▶ **ASSIGNMENT**
Please repeat the records below exactly, from the first line through the line containing "declares. [Seen] is", and nothing more.

+++ RECORDS FOR THIS EXERCISE +++

(* ===== verification/Inference.v ===== *)
(** * Deterministic inference

    [src/query/inference.c]: one pass over a snapshot of a namespace's facts
    that draws the symmetric, inverse and transitive conclusions the registry
    declares. [Seen] is the set of triples, [Adj] the join table; both are open
    addressed and are instances of the shared probe table, with every slot
    [LIVE] or [EMPTY] and [n] in both of its counters. A pass that fails to
    allocate returns nothing. *)

From S2P Require Import Prelude Endian SortedArray Record StrTable Intern ProbeTable FactIndex Floats Json Registry.

Record InferFact := mkInferFact {
  if_record_id : Z; if_subject : Z; if_predicate : list Z; if_kind : FactKind;
  if_object_id : Z; if_object_str : option (list Z);
  if_depth : Z; if_confidence : spec_float
}.

Record InferRoute := mkInferRoute {
  ir_rule : DerivRule; ir_depth : Z; ir_premises : list Z; ir_confidence : spec_float
}.

(** A triple as the functions receive it. *)
Record Triple := mkTriple {
  tr_subject : Z; tr_predicate : list Z; tr_kind : FactKind; tr_oid : Z; tr_ostr : option (list Z)
}.

Record InferConclusion := mkConclusion {
  ic_triple : Triple; ic_routes : list InferRoute; ic_confidence : spec_float
}.

Definition INFER_DEFAULT_MAX_DEPTH : Z := 4.
Definition INFER_DEFAULT_CONFIDENCE_FLOOR : spec_float := f32_of_bits 0x3DCCCCCD.
Definition INFER_DEFAULT_MAX_CANDIDATES : Z := 1000000.

Record InferOpts := mkInferOpts {
  io_max_depth : Z; io_max_conclusions : nat; io_max_candidates : Z; io_start_index : nat;
  io_confidence_floor : spec_float
}.

Record InferResult := mkInferResult {
  ires_items : list InferConclusion; ires_truncated : bool; ires_candidates : Z; ires_scanned : nat
}.

(** ** The triple set *)

Record SeenSlot := mkSeenSlot {
  sn_triple : Triple;
  sn_out_idx : option nat;        (* [None] is [SEEN_INPUT] *)
  sn_used : bool
}.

+++

▶ **SOLUTION TO THE EXERCISE**
(* ===== verification/Inference.v ===== *)
(** * Deterministic inference

    [src/query/inference.c]: one pass over a snapshot of a namespace's facts
    that draws the symmetric, inverse and transitive conclusions the registry
    declares. [Seen] is the set of triples, [Adj] the join table; both are open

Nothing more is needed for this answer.